JBDB’s designer, Samantha Schmitt, shares the top three key things homeowners should consider when designing a custom vanity!
#1: Define the Purpose
“Off the bat, the type of bathroom will make a big difference in deciding how your vanity needs to function,” Samantha said. For instance, a kid’s bathroom will see heavy everyday use, where a guest bathroom may only be used occasionally. A master bathroom will likely have more space, where a smaller powder room will utilize a smaller footprint. The type of vanity you need will depend on its overall use.
#2: Determine Your Bathroom Vanity Storage Needs
A custom-built vanity is the best way to ensure you get storage solutions tailored to your specific needs. “We get a lot of requests for a ‘hot tools’ drawer,” Samantha mentioned. “There are heat-safe sections for hair curlers and hair dryers and it features a plug in the drawer, minimizing clutter on the countertop.”
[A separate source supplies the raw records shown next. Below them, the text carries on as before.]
(* ===== verification/Proxy.v ===== *)
(** * The timeline proxy: [src/timeline_proxy.rs]

    Requests for one timeline pass one at a time: each timeline in use has a lane,
    a [TimelineSerializer] with a mutex.  There are at most [max_serializers]
    lanes; a request that needs one more takes the place of an idle lane.  An event
    is one access to the shared map, to an atomic, to a mutex or to the queue of
    idle lanes; a lane is known by its address.

    Several fields are histories, which no event looks at: the key a lane was
    opened for, the lane behind an entry of the idle queue, and which thread holds
    a reference, has taken a slot, is about to queue a lane or looks at one, and
    runs an allocation. *)

From S2P Require Import Prelude Prog Types.

Inductive TimelineProxyError :=
| ProxyTso (e : TsoError)
| ProxyTimedOut.

(** How a wait for a lane ended. *)
Inductive lane_wait := LaneLocked | LaneCancelled | LaneDropped.

Inductive proxy_event : Type → Type :=
(** [timeline_serializers] *)
| GetSerializer (k : string) : proxy_event (option nat)
| OpenLane (k : string) : proxy_event (option nat)
| RemoveLane (k : string) (lane : nat) : proxy_event bool
| LaneCount : proxy_event nat
(** A lane *)
| LockLifecycle (lane : nat) : proxy_event unit
| UnlockLifecycle (lane : nat) : proxy_event unit
| AddReference (lane : nat) : proxy_event unit
| SubReference (lane : nat) : proxy_event Z
| LoadReferences (lane : nat) : proxy_event Z
| TryLockLane (lane : nat) : proxy_event bool
| AwaitLane (lane : nat) (cancellable : bool) : proxy_event lane_wait
| UnlockLane (lane : nat) : proxy_event unit
(** [serializer_slots] *)
| LoadSlots : proxy_event Z
| ExchangeSlots (current : Z) : proxy_event bool
| SubSlots : proxy_event unit
(** [idle_serializers] *)
| PushIdle (k : string) (lane : nat) : proxy_event unit
| PopIdle : proxy_event (option string)
(** The request and its allocation; no result when its future was dropped. *)
| ProxyCancelled : proxy_event bool
| ProxyTimer : proxy_event bool
| StartAllocation (k : string) : proxy_event unit
| FinishAllocation : proxy_event (option (res AllocateTimestampsResponse)).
Another custom storage solution includes pull-out hampers, which is great for a master bathroom or kid’s bathroom, Samantha said. And pull-out step stools are another great feature to consider for a kid’s bathroom vanity.
“Custom storage is great, but it’s important to balance it out with multi-use storage solutions, too,” Samantha said. A mix of custom storage, plus typical drawers and cabinets, is the best way to make sure you have options for everything you need to make your bathroom function seamlessly.
In a powder room or guest room, if you choose to do something like a pedestal or free-standing sink, Samantha says you just need to get a little creative with your storage. “I’m always a fan of using baskets—they double as decor and storage,” she said. Floating shelves, corner shelving units, and bar carts are all examples of how you can turn storage into more of a display piece.
#3: Design the Details
Sinks and fixtures are, of course, one of the biggest components of a bathroom vanity, so it’s important to determine what you are looking for. “One of the most common things people ask about is the size of their sink,” said Samantha. “They want the biggest sink possible, so it’s easy to wash their hands, face, or even wash their hair,” she said.
In terms of fixtures, with such an enormous array of options out there, it’s more about honing in on what works best for you. “Most people tend to want a single-handle faucet, especially in a kid’s bathroom,” Samantha said. It tends to be easier to use, and kids won’t accidentally turn on only the hot spigot.
Wall faucets are a unique way to create some interest in your bathroom design, too. “You need to keep the faucet the right distance from the sink, so it doesn’t splash,” said Samantha. “You can also add a larger, decorative backsplash—not only is it functional, but it looks great, too.”